The sock puppet probably still exists somewhere.

John Lien said...

We'll make it up in volume!

John Lien said...

I was going to sit on my hands today because my idea of fine art are Hellboy comics.

mushroom said...

Mizz E, I visit Reflejos daily. I really appreciate it.

Rick said...

Mizz E,
What Mushroom said, entirely.

JP said...

The nice thing about comic book art is that it isn't pretending to be something that it isn't.

Mizz E said...

Thanks guys. I'm always pleased to hear there's value for you there.

ge said...

Warhol was a 'Geee!'-nius

-of concept, everyday art, hardworkingess, surface, boredom, anti-artifice. Check his book THE PHILOSOPHY OF AW for a great Pop-taoist-urban approach to life & art!
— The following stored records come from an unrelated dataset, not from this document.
Definition remove_relay (p : Pool) (url : RelayUrl) : result unit PoolError * Pool :=
  match relays p !! url with
  | None => (Err (RelayNotFound url), p)
  | Some entry =>
      let p := set_relays p (delete url (relays p)) in
      (Ok tt, broadcast (ask p (relay entry) AskDisconnect) (RelayRemoved url))
  end.

Definition get_relay (p : Pool) (url : RelayUrl) : option Relay := relay <$> relays p !! url.
Definition snapshot (p : Pool) : gmap RelayUrl Relay := relay <$> relays p.
Definition relays_with_any_capability (p : Pool) (caps : RelayCapabilities.t) : gset RelayUrl :=
  dom (filter (λ x, RelayCapabilities.has_any (RelayCapabilities.load (capabilities x.2)) caps = true) (relays p)).

(** ** Fan-out

    [answer r]: what the relay's handle returns to this call, its error as text. *)

Section fan_out.
Variable answer : Relay → result unit string.

(** Ask every relay of the list and record its verdict; the futures complete in
    some order, the outcome does not depend on it. *)
Fixpoint fan_out {A} (what : Ask) (targets : list (RelayUrl * Relay)) (o : Output A) (p : Pool) : Output A * Pool :=
  match targets with
  | [] => (o, p)
  | (url, r) :: targets => fan_out what targets (record o url (answer r)) (ask p r what)
  end.

(** The relays of a set of urls; the first unknown one stops it. *)
Fixpoint resolve (snap : gmap RelayUrl Relay) (urls : list RelayUrl) : result (list (RelayUrl * Relay)) PoolError :=
  match urls with
  | [] => Ok []
  | url :: urls =>
      match snap !! url with
      | None => Err (RelayNotFound url)
      | Some r => let? rest := resolve snap urls in Ok ((url, r) :: rest)
      end
  end.

Definition try_connect_inner (p : Pool) : Output unit * Pool :=
  fan_out AskConnect (map_to_list (snapshot p)) (output_new tt) p.
Definition pool_disconnect (p : Pool) : Output unit * Pool :=
  fan_out AskDisconnect (map_to_list (snapshot p)) (output_new tt) p.
Definition pool_send_msg (p : Pool) (message : ClientMessage) : Output unit * Pool :=
  fan_out (AskSend message) (map_to_list (snapshot p)) (output_new tt) p.
Definition unsubscribe (p : Pool) (id : SubscriptionId) : Output unit :=
  mkOutput tt (dom (snapshot p)) ∅.

(** The futures are only polled once every url is known. *)
Definition send_event_to (p : Pool) (urls : gset RelayUrl) (event : Event) : result (Output EventId) PoolError * Pool :=
  if decide (urls = ∅) then (Err NoRelaysSpecified, p)
  else
    match resolve (snapshot p) (elements urls) with
    | Err e => (Err e, p)
    | Ok targets =>
        let '(o, p) := fan_out (AskPublish event publish_options_new) targets (output_new (Event.id event)) p in
        (Ok o, p)
    end.
Definition pool_send_event (p : Pool) (event : Event) : result (Output EventId) PoolError * Pool :=
  send_event_to p (relays_with_any_capability p RelayCapabilities.WRITE) event.

(** Every handle that was opened is dropped at the end. *)
Definition subscribe_to (p : Pool) (urls : gset RelayUrl) (id : SubscriptionId) (fs : list Filter)
    (o : SubscribeOptions) : result (Output SubscriptionId) PoolError * Pool :=
  if decide (urls = ∅) then (Err NoRelaysSpecified, p)
  else
    match resolve (snapshot p) (elements urls) with
    | Err e => (Err e, p)
    | Ok targets =>
        let '(out, p) := fan_out (AskSubscribe id fs o) targets (output_new id) p in
        let opened := filter (λ x, result_ok (answer x.2) = Some tt) targets in
        (Ok out, foldl (λ p x, ask p x.2 (AskClose id)) p opened)
    end.
Definition pool_subscribe (p : Pool) (id : SubscriptionId) (fs : list Filter) (o : SubscribeOptions) :
    result (Output SubscriptionId) PoolError * Pool :=
  subscribe_to p (relays_with_any_capability p RelayCapabilities.READ) id fs o.
End fan_out.

(** ** Merged streams ([stream.rs], [RelayPool::stream_events_to]) *)

(** Open one subscription per url, in order; [fresh n] is the identifier
    generated for the [n]-th, [answer] the relay's reply.  On an error the
    handles already opened are dropped, which closes them. *)
Fixpoint open_streams (answer : Relay → result unit ClientError) (fresh : nat → option SubscriptionId)
    (snap : gmap RelayUrl Relay) (fs : list Filter) (o : SubscribeOptions) (urls : list RelayUrl) (n : nat)
    (opened : list (RelayUrl * SubscriptionId * Relay)) (p : Pool) :
    result (list (RelayUrl * SubscriptionId * Relay)) PoolError * Pool :=
  let close_all p := foldl (λ p x, ask p x.2 (AskClose x.1.2)) p opened in
  match urls with
  | [] => (Ok opened, p)
  | url :: urls =>
      match snap !! url with
      | None => (Err (RelayNotFound url), close_all p)
      | Some r =>
          match fresh n with
          | None => (Err PoolIsShutdown, close_all p)
          | Some id =>
              let p := ask p r (AskSubscribe id fs o) in
              match answer r with
              | Err e => (Err (RelayError e), close_all p)
              | Ok _ => open_streams answer fresh snap fs o urls (S n) (opened ++ [(url, id, r)]) p
              end
          end
      end
  end.
Definition stream_events_to (answer : Relay → result unit ClientError) (fresh : nat → option SubscriptionId)
    (p : Pool) (urls : gset RelayUrl) (fs : list Filter) (o : SubscribeOptions) :
    result (list (RelayUrl * SubscriptionId * Relay)) PoolError * Pool :=
  if decide (urls = ∅) then (Err NoRelaysSpecified, p)
  else open_streams answer fresh (snapshot p) fs o (elements urls) 0 [] p.
End pool.

(** The [lru] crate: a cache of event ids; [lru_put] says whether the id was
    there. *)
Class LruCrate := {
  lru : Type;
  lru_new : N → lru;
  lru_put : lru → EventId → bool * lru;
}.
(** Its documented behaviour: the ids, the most recently used first, at most as
    many as the capacity; a put makes its id the most recent one and, when it is
    new to a full cache, evicts the last. *)
Class LruLaws `{LruCrate} := {
  lru_keys : lru → list EventId;
  lru_cap : lru → nat;
  lru_new_keys : ∀ n, lru_keys (lru_new n) = [] ∧ lru_cap (lru_new n) = N.to_nat n;
  lru_put_spec : ∀ c k,
    (lru_put c k).1 = bool_decide (k ∈ lru_keys c)
    ∧ lru_cap (lru_put c k).2 = lru_cap c
    ∧ lru_keys (lru_put c k).2 = take (lru_cap c) (k :: filter (λ x, x ≠ k) (lru_keys c));
}.

Section driver.
Context {DB : Type} `{NostrDatabase DB}.
Context `{UrlCrate, LruCrate}.

(** What the consumer receives. *)
Definition StreamOut : Type := RelayUrl * result Event ClientError.

(** The driver: the ids seen, the database events are saved to, and what was
    sent to the consumer. *)
Record Driver := mkDriver {
  seen : lru;
  database : option DB;
  delivered : list StreamOut;
}.

(** [tx.send(..).await]: [open] says whether the consumer still listens. *)
Definition tx_send (open : bool) (d : Driver) (x : StreamOut) : bool * Driver :=
  if open then (true, mkDriver (seen d) (database d) (delivered d ++ [x])) else (false, d).

(** [clock]: what the database's call to [Timestamp::now] gives.  Its answer is
    dropped. *)
Definition forward (clock : result Timestamp string) (open : bool) (d : Driver) (url : RelayUrl)
    (subscription_id : SubscriptionId) (item : SubscriptionItem) : bool * Driver :=
  match item with
  | ItemEvent event =>
      let '(known, seen) := lru_put (seen d) (Event.id event) in
      if known then (true, mkDriver seen (database d) (delivered d))
      else
        let db := (λ db, (store_save clock db event).2) <$> database d in
        tx_send open (mkDriver seen db (delivered d)) (url, Ok event)
  | ItemClosed message => tx_send open d (url, Err (SubscriptionClosed subscription_id message))
  | _ => (true, d)
  end.

(** The arms of the [select!]: the consumer is gone, the time is up, the streams
    yield an item or have all ended. *)
Inductive DriverWakeup :=
| ConsumerGone
| TimeUp
| NextItem (clock : result Timestamp string) (open : bool)
    (item : option (RelayUrl * SubscriptionId * SubscriptionItem)).

(** Whether the loop goes on, and the driver. *)
Definition driver_turn (d : Driver) (w : DriverWakeup) : bool * Driver :=
  match w with
  | ConsumerGone | TimeUp => (false, d)
  | NextItem _ _ None => (false, d)
  | NextItem clock open (Some (url, id, item)) => forward clock open d url id item
  end.
Fixpoint driver_run (d : Driver) (ws : list DriverWakeup) : Driver :=
  match ws with
  | [] => d
  | w :: ws =>
      match driver_turn d w with
      | (true, d) => driver_run d ws
      | (false, d) => d
      end
  end.
Definition driver_start (capacity : N) (db : option DB) : Driver := mkDriver (lru_new capacity) db [].
End driver.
Maybe one has to have lived in the Apple to dig him as much as I...

One of his major followers in the controversial/big bux area is an old pal, Jeff Koons

ge said...

Mizz E---rightie-o
i can still see a V-shaped scar on my left index finger from a lino-cutter accident in what was it? --3rd grade?

ge said...

Taylor Mead was a memorable Warhol actor and is still alive --i think-- and drinking and kicking.
He is the close friend of a close friend...and he mentioned something to the effect that Andy just got successful at marketing his schizophrenia. [Bob may enjoy that]
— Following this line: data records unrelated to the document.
(* ===== verification/GiftWrap.v ===== *)
(** * Encrypted payloads, gift wraps and private messages

    Versioned encryption (NIP-44, [nips/nip44.rs]), the envelope built on it
    (NIP-59, [nips/nip59.rs]), and the private messages carried in it (NIP-17,
    [nips/nip17.rs]).  Curve, hash and cipher are a class; the operating system's
    entropy and the clock are arguments. *)

From Stdlib Require Import Ascii NArith Lia.
From S2P Require Import Prelude Encoding Text Ids Tags Event Filter FilterWire Nips Message HttpAuth Entities.

(** ** The crates *)

(** [secp256k1]: the point a secret key shares with the even point over an x-only
    key, as its two coordinates, and the key pair of a secret key; [hkdf], [hmac] and [chacha20]. *)
Class Nip44Crates `{EventCrypto} := {
  keypair : SecretKey → secret_key;
  shared_secret_point : secret_key → PublicKey → bytes32 * bytes32;
  hkdf_extract : list byte → list byte → bytes32;
  hkdf_expand : bytes32 → list byte → nat → list byte;
  apply_keystream : list byte → list byte → list byte → list byte;
  hmac_sha256 : list byte → list byte → bytes32;
  hmac_verify : list byte → list byte → list byte → bool;
}.

(** Both parties share the same first coordinate; expansion fills its buffer; the
    cipher is its own inverse and keeps the length; a tag verifies exactly when it
    is the tag. *)
Class Nip44Laws `{Nip44Crates} : Prop := {
  shared_x : ∀ a b, (shared_secret_point a (xonly_public_key b)).1 = (shared_secret_point b (xonly_public_key a)).1;
  length_expand : ∀ prk info n, length (hkdf_expand prk info n) = n;
  keystream_twice : ∀ k n b, apply_keystream k n (apply_keystream k n b) = b;
  length_keystream : ∀ k n b, length (apply_keystream k n b) = length b;
  verify_mac : ∀ k m tag, hmac_verify k m tag = true ↔ tag = b32_list (hmac_sha256 k m);
}.

(** [base64]: what the standard engine writes it reads back, four characters of
    its alphabet for every three bytes begun. *)
Class Base64Laws `{Base64} : Prop := {
  base64_reads : ∀ b, base64_decode (base64_encode b) = Ok b;
  base64_length : ∀ b, String.length (base64_encode b) = (4 * ((length b + 2) / 3))%nat;
  base64_alphabet : ∀ b, Dec.string_forallb
    (λ c, existsb (Ascii.eqb c) (String.list_ascii_of_string
       "ABCDEFGHIJKLMNOPQRSTUVWXYZabcdefghijklmnopqrstuvwxyz0123456789+/=")) (base64_encode b) = true;
}.

(** ** NIP-44 *)

Module Nip44.
Local Open Scope N_scope.

Definition VERSION : byte := x02.
Definition HKDF_SALT : list byte := as_bytes "nip44-v2".
Definition MIN_PLAINTEXT_BYTES : N := 1.
Definition MAX_PLAINTEXT_BYTES : N := 65535.
Definition NONCE_BYTES : nat := 32.
Definition HMAC_BYTES : nat := 32.
Definition MIN_PAYLOAD_BYTES : N := 99.
Definition MAX_PAYLOAD_BYTES : N := 65603.
Definition MIN_PAYLOAD_CHARS : N := 132.
Definition MAX_PAYLOAD_CHARS : N := 87472.
Definition MESSAGE_KEYS_BYTES : nat := 76.
Definition CHACHA_KEY_BYTES : nat := 32.
Definition CHACHA_NONCE_BYTES : nat := 12.
Definition MESSAGE_KEY_HMAC_OFFSET : nat := CHACHA_KEY_BYTES + CHACHA_NONCE_BYTES.

Inductive Nip44Error :=
| EmptyPlaintext
| PlaintextTooLong (len : N)
| PayloadTooShort (chars : N)
| PayloadTooLong (chars : N)
| DecodedTooShort (bytes : N)
| DecodedTooLong (bytes : N)
| UnsupportedVersion (version : byte)
| InvalidBase64 (e : string)
| InvalidMac
| InvalidPadding
| InvalidUtf8
| Rng (e : string).

(** *** Padding *)

Definition log2_floor (x : N) : N := if x =? 0 then 0 else N.log2 x.

Definition padded_length (len : N) : N :=
  if len <=? 32 then 32
  else
    let next_power := N.shiftl 1 (log2_floor (len - 1) + 1) in
    let chunk := if next_power <=? 256 then 32 else next_power / 8 in
    chunk * ((len - 1) / chunk + 1).

Definition pad (plaintext : list byte) : result (list byte) Nip44Error :=
  let len := N.of_nat (length plaintext) in
  if len <? MIN_PLAINTEXT_BYTES then Err EmptyPlaintext
  else if MAX_PLAINTEXT_BYTES <? len then Err (PlaintextTooLong len)
  else
    let padded_len := N.to_nat (padded_length len) in
    let prefix := BigEndian.to_be_bytes 2 len in
    Ok (resize (2 + padded_len) x00 (prefix ++ plaintext)).

Definition unpad (padded : list byte) : result (list byte) Nip44Error :=
  match padded with
  | b0 :: b1 :: rest =>
      let prefix := BigEndian.from_be_bytes [b0; b1] in
      if prefix <? MIN_PLAINTEXT_BYTES then Err InvalidPadding
      else if MAX_PLAINTEXT_BYTES <? prefix then Err InvalidPadding
      else if negb (N.of_nat (length padded) =? 2 + padded_length prefix) then Err InvalidPadding
      else if (length rest <? N.to_nat prefix)%nat then Err InvalidPadding
      else Ok (take (N.to_nat prefix) rest)
  | _ => Err InvalidPadding
  end.

Section nip44.
Context `{Nip44Crates, Base64}.

(** *** Keys *)

Record ConversationKey := mkConversationKey { as_byte_array : bytes32 }.

Definition derive (secret : secret_key) (peer_public : PublicKey) : ConversationKey :=
  mkConversationKey (hkdf_extract HKDF_SALT (b32_list (shared_secret_point secret peer_public).1)).

Record MessageKeys := mkMessageKeys { okm : list byte }.
Definition message_keys (ck : ConversationKey) (nonce : bytes32) : MessageKeys :=
  mkMessageKeys (hkdf_expand (as_byte_array ck) (b32_list nonce) MESSAGE_KEYS_BYTES).
Definition chacha_key (k : MessageKeys) : list byte := take CHACHA_KEY_BYTES (okm k).
Definition chacha_nonce (k : MessageKeys) : list byte := take CHACHA_NONCE_BYTES (drop CHACHA_KEY_BYTES (okm k)).
Definition hmac_key (k : MessageKeys) : list byte := drop MESSAGE_KEY_HMAC_OFFSET (okm k).

Definition compute_hmac (key : list byte) (nonce : bytes32) (ciphertext : list byte) : bytes32 :=
  hmac_sha256 key (b32_list nonce ++ ciphertext).
Definition verify_hmac (key : list byte) (nonce : bytes32) (ciphertext tag : list byte) : bool :=
  hmac_verify key (b32_list nonce ++ ciphertext) tag.

(** *** Encryption *)

Definition encrypt_inner (ck : ConversationKey) (plaintext : string) (nonce : bytes32) : result string Nip44Error :=
  let mks := message_keys ck nonce in
  let? buffer := pad (as_bytes plaintext) in
  let buffer := apply_keystream (chacha_key mks) (chacha_nonce mks) buffer in
  let hmac := compute_hmac (hmac_key mks) nonce buffer in
  Ok (base64_encode ([VERSION] ++ b32_list nonce ++ buffer ++ b32_list hmac)).

(** [nonce]: the outcome of [rng::fill_bytes]. *)
Definition encrypt (nonce : result bytes32 string) (secret : secret_key) (peer : PublicKey) (plaintext : string) :
    result string Nip44Error :=
  let? nonce := map_err Rng nonce in
  encrypt_inner (derive secret peer) plaintext nonce.

(** *** Decryption *)

Definition starts_with_hash (s : string) : bool :=
  match s with String c _ => Ascii.eqb c "#" | EmptyString => false end.

(** The parts of a payload; the length checks before it make every slice exist
    ([split_payload_parts]). *)
Definition split_payload (bytes : list byte) : byte * bytes32 * list byte * list byte :=
  let version := default x00 (head bytes) in
  let rest := drop 1 bytes in
  let nonce := default (bytes32_of_N 0) (try_into32 (take NONCE_BYTES rest)) in
  let body_with_mac := drop NONCE_BYTES rest in
  let mac_start := (length body_with_mac - HMAC_BYTES)%nat in
  (version, nonce, take mac_start body_with_mac, drop mac_start body_with_mac).

Definition decrypt_with_conversation_key (ck : ConversationKey) (payload : string) : result string Nip44Error :=
  let plen := N.of_nat (String.length payload) in
  if plen <? MIN_PAYLOAD_CHARS then Err (PayloadTooShort plen)
  else if MAX_PAYLOAD_CHARS <? plen then Err (PayloadTooLong plen)
  else if starts_with_hash payload then Err (UnsupportedVersion (byte_of_ascii "#"))
  else
    let? bytes := map_err InvalidBase64 (base64_decode payload) in
    let blen := N.of_nat (length bytes) in
    if blen <? MIN_PAYLOAD_BYTES then Err (DecodedTooShort blen)
    else if MAX_PAYLOAD_BYTES <? blen then Err (DecodedTooLong blen)
    else
      let '(version, nonce, ciphertext, mac) := split_payload bytes in
      if negb (Byte.eqb version VERSION) then Err (UnsupportedVersion version)
      else
        let mks := message_keys ck nonce in
        if negb (verify_hmac (hmac_key mks) nonce ciphertext mac) then Err InvalidMac
        else
          let buffer := apply_keystream (chacha_key mks) (chacha_nonce mks) ciphertext in
          let? unpadded := unpad buffer in
          map_err (λ _, InvalidUtf8) (Utf8.from_utf8 unpadded).

Definition decrypt (secret : secret_key) (peer : PublicKey) (payload : string) : result string Nip44Error :=
  decrypt_with_conversation_key (derive secret peer) payload.
End nip44.
End Nip44.

(** ** Unsigned events as JSON *)

(** [derive(Serialize, Deserialize)] on [UnsignedEvent]; a [sig] entry is one of
    the unknown fields that are skipped. *)
Module UnsignedJson.
Section unsigned_json.
Context `{FasterHex, Secp256k1, SerdeJson}.

Definition serialize (u : UnsignedEvent) : Json :=
  JObj [("id", JStr (EventId.to_hex (UnsignedEvent.id u)));
        ("pubkey", JStr (PublicKey.to_hex (UnsignedEvent.pubkey u)));
        ("created_at", JNum (UnsignedEvent.created_at u));
        ("kind", JNum (UnsignedEvent.kind u));
        ("tags", JArr (EventJson.tag_json <$> UnsignedEvent.tags u));
        ("content", JStr (UnsignedEvent.content u))].

Record Fields := mkFields {
  f_id : option EventId;
  f_pubkey : option PublicKey;
  f_created_at : option Timestamp;
  f_kind : option Kind;
  f_tags : option (list Tag);
  f_content : option string;
}.
Definition no_fields : Fields := mkFields None None None None None None.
I got a kick out of TM's unpublished autobiography Son Of Andy Warhol

SippicanCottage said...

And you pay good money to have your children indoctrinated to this death cult?

No. Thanks for asking.

Van Harvey said...

A truly awesOhm post.

Van Harvey said...

"The highest price ever paid for a Warhol painting is..."

... is by that unfortunate person who allowed their gaze to give it the longest accessolvent to their soul.

I've nothing nice or even amusingly patronizing to say about him, or any of the hell spawn of 'modern art'.

I can't help but put them all into the same category as those who'd put razor blades or draino into the candy of trusting trick or treat'rs.

Sure some of their candy might be more appealing than others, but that just ensures surer access to their poison.

Hate fits.

Christina M said...

I like your tumblr site, Mizz E.

And the quotes from Mistral.

I'm working on a drawing right now that illustrates a scene from a story called the "Lady of the Fountain." The tree growing out of the rock from which the fountain is flowing is a Lignum Vitae, so the fountain would be the Fountain of Life.

That children would be the fountain of life is so appropriate.

Christina M said...

Or maybe, children flow forth from the fountain of life?